The exhibition comes complete with hi-resolution images and video footage highlighting some of the most impressive finds in the area, focussing on coins and the history of money across the ages.

Andrew Woods, curator of numismatics at York Museums Trust, curated the exhibition. He said: “We are very excited to be a part of such an innovative, ground-breaking project.

“We are always looking to utilise new platforms for audience engagement and open up accessibility to our fantastic collections, particularly to those artefacts which we are unable to keep on public display.”

Other hoards featured in the online exhibition, which can be seen on display at the Yorkshire Museum, include the Westow hoard, the Bishophill hoard the Tadcaster hoard, the Walkington hoard and more, comprising of objects such as axe heads, arm-rings, ingots and coins.

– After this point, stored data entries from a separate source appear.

(* ===== verification/Prelude.v ===== *)
(** * MeisterStack: a verification development

    MeisterStack runs virtual machines over three tiers.  A cloud controller
    takes requests and binds VMs to clusters; each cluster controller binds them
    to nodes; an agent on each node runs them.  Every controller tier may have
    several replicas, which share nothing but an etcd store: objects with a spec,
    a status and a revision, written by compare-and-swap.  This development
    models the decisions the controllers make and the store protocol they make
    them over, and the agent: its planner, its database, its provisioning and
    teardown, its migrations and its reconciliation, as Rocq functions translated
    from the Rust sources, and proves what makes them correct.

    ** Files, in dependency order

    - [Prelude]: results, iterator adaptors, ordered maps, saturating integers,
      comparisons, sorting; the hint database [rust] and the tactics.
    - [RustStr]: strings as the standard library has them (split, trim, parse,
      print, [Debug]) and closed vocabularies.  [Json]: [serde_json::Value].
      [Float64]: binary64 conversion, product and truncation.
    - [Net] ([common/src/net.rs]): IPv4 ranges, their parser and printers,
      containment, overlap and the scan for a free address.
    - [Capability] ([common/src/capability.rs]): the catalogue vocabulary.
    - [Phase] ([resources/phase.rs]): the phase, reason and stamp macros, once
      and for all kinds; a kind gives two class instances.
    - [Objects] ([object.rs], [resources/mod.rs], [rest/mod.rs]): metadata, the
      object envelope, ownership, tenancy, store and API errors.
    - [Store], [StoreSafety], [Growth] ([store.rs]): the object store over etcd.
      [Deletion] ([deletion.rs]): deletes by uid and revision.  [Vni] ([vni.rs]):
      the overlay id counter.
    - [Heartbeat] ([heartbeat.rs], [mirror.rs]); [Nics] ([vni.rs],
      [floating.rs], NIC checks of the cloud API, [bind_nics] of the cluster).
    - [Vm], [Node], [Storage] ([resources/vm.rs], [node.rs], [cluster.rs],
      [pool.rs], [volume.rs], [migration.rs]): the resources, and how their phase
      is derived from recorded facts.
    - [Sizing], [Placement], [Diagnosis], [Rooms] ([scheduler.rs]): capacities and
      overcommit; candidates, constraints and strategies; why a VM is pending;
      the room on one node of a cluster.
    - [Reservation], [Claims], [Commit] ([resources/reservation.rs],
      [capacity.rs], [cluster-controller/src/reconcile/placement.rs]): the claims
      that keep replicas from overfilling a node.
    - [Floating], [Quota], [AddressSpace] ([floating.rs], [quota.rs],
      [address_space.rs], [events.rs], [cloud-controller/src/api/admission.rs],
      [cloud-controller/src/reconcile/floating.rs]): floating addresses and routed
      subnets, admission under quotas, and what a tenant's guests may send from.
    - [Gateways] ([network.rs], [cluster-controller/src/reconcile/routers.rs],
      [told.rs]): routers on gateway nodes.
    - [Lifecycle] ([lifecycle.rs], [requeue.rs], [drain.rs], [stuck.rs]): drift,
      releases, retries, drain verdicts and deadlines.
    - [Dispatch] ([cluster-controller/src/dispatch.rs], [command.rs],
      [forward.rs]): commands to nodes from any replica, and the monad of a
      reconcile pass.  [Namespaces] ([reconcile/namespaces.rs]), [SpecDocs]
      (documents of [reconcile/vms.rs] and [reconcile/volumes.rs]).
    - [MigrationRules], [ClusterMigration] ([cluster-controller/src/migration.rs],
      [migration/admission.rs]): live migrations of a cluster.
    - [PlacePass], [VmPass], [DrainPass] ([cluster-controller/src/reconcile/],
      files [placement.rs], [vms.rs], [drain.rs]): where a cluster puts a VM, one
      pass over a VM, and a drain of a node.  [VolumePass] ([volumes.rs],
      [snapshots.rs]): one pass over pools, volumes and copies.
    - [Ingest] ([cluster-controller/src/session/], files [ingest.rs], [hello.rs];
      [mirror.rs]): a node introducing itself, its status reports, the desired
      state it is sent, and its disconnect.  [Images] ([resources/image.rs],
      [ImageView] of the cluster's sessions, [cloud-controller/src/session/inventory.rs]):
      what nodes, clusters and the cloud know of an image.
    - [CloudPlace], [CloudPass], [CloudSafety] ([cloud-controller/src/reconcile/],
      files [placement.rs], [mod.rs], [vms.rs], [volumes.rs], [floating.rs];
      [resources/cluster.rs]): which cluster takes a VM, the turn of the cloud over
      a VM, drains of clusters, volumes, copies and secrets, and what it may say.
    - [CloudLink], [CloudAck] ([cluster-controller/src/cloud.rs]): the commands of
      the cloud at a cluster, the report that goes back, and what an
      acknowledgement is worth.  [CloudIngest] ([cloud-controller/src/session/],
      files [ingest.rs], [inventory.rs]): what becomes of a report at the cloud.
      [CloudRuns]: complete reports, and runs of both tiers.
    - [AgentTypes] ([agent/src/types.rs], [agent-api/src]): the VM document, its
      checks and ids, and the record the agent keeps.  [AgentPlan]
      ([reconcile/plan.rs], [reconcile/observe.rs]): the planner and the reports.
    - [AgentStore] ([agent/src/store.rs]): the agent's database, its retries and
      reopening, and migration claims.
    - [AgentHost] ([agent-api/src], [agent/src/drivers.rs]): the driver traits as
      records of operations on an abstract machine; the agent's monad.
      [AgentSim]: a machine in memory, on which the witnesses run.
    - [AgentDisks], [AgentProvision] ([agent/src/provision/]): the diffs of disks
      and NICs; the provisioning chain, hot plugging, stop and teardown.
      [AgentSteps], [AgentRelease]: the logic of these operations, and teardown.
    - [AgentMigrate] ([provision/migrate.rs]), [AgentReconcile]
      ([reconcile/act.rs], [reconcile/mod.rs]): live migration and the passes;
      [AgentBarrier] and [AgentPass]: their theorems.
    - [AgentVolumes] ([agent/src/volumes.rs]): standalone volumes and snapshots.
      [AgentSync]: two defects of the volume synchronisation.

    ** How code is modelled

    A struct is a record in a module of its name ([VmStatus.t]), an enum an
    inductive type with the source's variants, a method a function in the same
    module; [&mut self] is a function returning the new value.  Unsigned integers
    are [N] with their maximum written where an operation saturates or wraps;
    instants are [Z] nanoseconds; strings are their bytes.  [BTreeMap] is an
    association list kept in key order.  A panic is [None].  Fallible code
    returns [result].  Random uids and clocks are arguments.

    etcd and serde are not part of the sources.  [Store.Etcd] and [Store.Serde]
    name the operations used, [Store.EtcdLaws] and [Store.SerdeLaws] state what
    their documentation promises, and [StoreSafety.mem_etcd] is an instance in
    memory that satisfies the laws.  The store operations are a state monad whose
    surroundings decide what other processes write before each request and
    whether the request is answered, or fails before or after taking effect; the
    theorems quantify over all surroundings.

    The agent's node is its store and its host.  The host is an abstract type, the
    drivers are records of operations on it, and theorems quantify over both; a
    driver's timeout is one of its refusals.  The store's file lies on a disk that
    may fail any access before or after it took effect, by a schedule the theorems
    quantify over; stored bytes are opaque, with a codec whose law is that what was
    encoded decodes.  What other tasks do while an operation waits outside the
    operations lock is an arbitrary function on nodes, or one restricted by a
    named hypothesis.  A call's effect is described by facts about the host that
    the calls keep ([AgentSteps.keeps]) or bring about ([AgentRelease.ensures]).

    ** What is shown

    - Store: a retried read-modify-write is atomic, a guarded update is written
      only while its guard stands, a fence admits one writer, what is created is
      what is read, a finished delete removed the object that was judged, and
      overlay ids are never issued twice.
    - Capacity: no interleaving of claim, confirm, bind, release and reap steps
      overfills a node ([Claims.node_never_overfilled], by an invariant over the
      step relation); verdicts are stable and claim keys of the two roads are
      disjoint; within a pass no candidate is booked beyond its room.
    - Placement: the strategies choose exactly among the feasible candidates,
      volume locality is enforced exactly, and the pending reason names the first
      constraint that leaves no candidate.
    - Rooms: debits are exact, debiting every possible node is conservative, and
      every unplaced VM is accounted for.
    - Resources: stable phases need a peer's word, settling is idempotent, the
      hot-plug check, volume claims, pools, migration compatibility.
    - Networks: tenant NICs are confined to the tenant's overlay; IPv4 ranges
      parse, print, overlap and allocate as sets of addresses.
    - Addresses and quotas: a granted address was free, is the pool's and within
      the quota, and stays reserved; subnets are cut exactly; admitted VMs and
      volumes keep their tenant within its quota whatever others admit; the
      allowlist of a VM is exact and judged against complete readings.
    - Routers: replicas plan alike, one router keeps a contested address, the
      active gateway is told last, and no holder falls off the books of a pass.
    - Lifecycle: retries are paced and bounded, a binding is let go on evidence, a
      crossing is recorded once.
    - Commands and migrations: one hop to a sibling changes nothing a caller acts
      on; every command of a migration step is authorised by a compare-and-swap
      that stands when it goes ([ClusterMigration.step_authorised], for every
      store history); one reading of a record is acted on once; evidence is bound
      to its attempt; a destination is feasible.
    - Cluster passes: a VM is placed exactly by its constraints; every command of
      a pass over a VM or a volume is one it may give at that moment
      ([VmPass.vm_pass_permitted], [VolumePass.volume_turn_permitted], for every
      store history and every answer of the nodes); a guest paused for a copy is
      told to resume; a drain's progress is what its pass judged.
    - Sessions: a VM is let go only on a complete report that does not name it;
      what a node reports as attached settles a generation exactly when the pass
      over VMs finds no drift.
    - Cloud: a cluster is chosen exactly by its constraints, what one pass binds
      fits the cluster's nodes, and the next pass measures the rooms the first one
      left; every command of a turn over a VM is one the cloud may give
      ([CloudSafety.cloud_vm_permitted], for every store history and every answer of
      the clusters); what a cluster acknowledges is done
      ([CloudAck.acknowledged_is_done], for every history of its store); a complete
      list of a report lacks nothing while nothing is removed; a VM is let go by a
      cluster only on a complete report that does not name it; what a report makes
      of an image is exact.
    - Agent, migration: once a guest is being sent, no sequence of the agent's
      tasks lifts the barrier that keeps repair from starting it a second time
      ([AgentBarrier.barrier_stands], by induction on the steps); only evidence
      about the attempt does; the watcher ends; an attempt is taken once.
    - Agent, reconciliation: the planner acts within its licence and rests exactly
      on converged VMs; stale plans are dropped; a dry run previews the pass; the
      retry schedule is bounded; an unwanted VM goes; strays are swept only when
      nobody's.
    - Agent, release: a teardown forgets a VM last, spares what it references,
      and completes on a working machine; a held volume survives deletion; gone
      means released; provisioning is idempotent; a re-sent document keeps its
      disks; an acknowledged record is read back.
    - Divergences, each with a theorem: [Commit.claim_holds_skips_undecodable],
      [Nics.empty_physnet_gets_no_address_list], [Rooms.node_rooms_overstates],
      [Diagnosis.split_overlooks_unhealthy], [Sizing.allowance_rounds_up_past_2_53],
      [AgentSync.reference_detach_asks_default],
      [AgentSync.failed_detach_cannot_be_retried],
      [AgentVolumes.unreadable_volume_buried], [Gateways.stale_pass_drops_debt],
      [SpecDocs.empty_reference_undeliverable],
      [ClusterMigration.request_acknowledged_once],
      [VmPass.retry_opens_unclaimed_disk], [DrainPass.drain_complete_midmove],
      [DrainPass.drain_unbinds_started_guest], [VolumePass.lost_claims_stand],
      [VolumePass.unreadable_copy_ignored], [Ingest.teardown_report_frees_guest],
      [Ingest.snapshot_omits_stored_guest], [Images.removed_image_stays_ready],
      [CloudRuns.deleted_between_clusters_stays],
      [CloudRuns.refused_release_followed],
      [CloudRuns.deleted_while_moving_forgotten],
      [CloudRuns.passing_failure_is_final], [CloudRuns.complete_report_misses_one].

    ** Bounds

    The retry loops recurse on the bounds of the code (8 rounds of [mutate] and
    [finish_delete], 16 of [allocate], 8 of an admission and of a namespace
    assignment, 2 of an external address), so no fuel is added.  The scan for a
    free subnet has as much fuel as the range has blocks.  Revisions are
    unbounded integers; a version past [i64] does not parse and is an error of
    the update.  The protocol of [Claims] covers one node; a guest's size does not
    change between claim and binding, and a migration's claim is taken to stand
    until the migration settles.  A pass of the agent takes at most the four steps
    of the code.  The loop of a send's watcher has no bound of its own in the code,
    which sleeps 50 ms between observations until a ceiling; it is given fuel, and
    [AgentBarrier.watch_returns] shows that one unit for each 50 ms of the ceiling
    and two more are enough.

    ** What is not modelled

    Watches, heartbeat leases and time-to-live grants of the store; the loops
    around the passes of both controllers; the cloud's pass over routers and its
    stamping of addresses onto VMs; a cluster's introduction to the cloud, and the
    logs and node updates the cloud asks of it; the streams and registries of
    sessions, with the choice of the session that speaks for a cluster (what a
    cluster answers and last reported is a parameter of [CloudPass]); the HTTP
    handlers; authentication; of
    the agent, the image store, the seed images, consoles, configuration, route
    announcements and the checks of the cgroup root; the drivers and the command line, which are processes, files and system
    calls. *)
From Stdlib Require Import Ascii String NArith ZArith List Bool Lia Permutation Sorted.
From Stdlib Require Export ZifyBool.
From stdpp Require Import base list strings gmap.

Declare Scope rust_scope.
Delimit Scope rust_scope with rust.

The exhibition can be found on the Google Cultural Institute website

Plans are in place for further online exhibitions in partnership with the Google Cultural Institute including 1914: When the World Changed Forever- Key Objects from the Exhibition, which will be going live on Saturday 8th November to coincide with Remembrance Day.

The Google Cultural Institute is dedicated to creating technology that helps the cultural community to bring their art, archives, heritage sites and other material online. The aim is to increase the range and volume of material from the cultural world that is available for people to explore online and in doing so, democratise access to it and preserve it for future generations.

York Museum Trust is following in the footsteps of the Rijksmuseum in Amsterdam, which has also uploaded thousands of images of its collections for the public to use.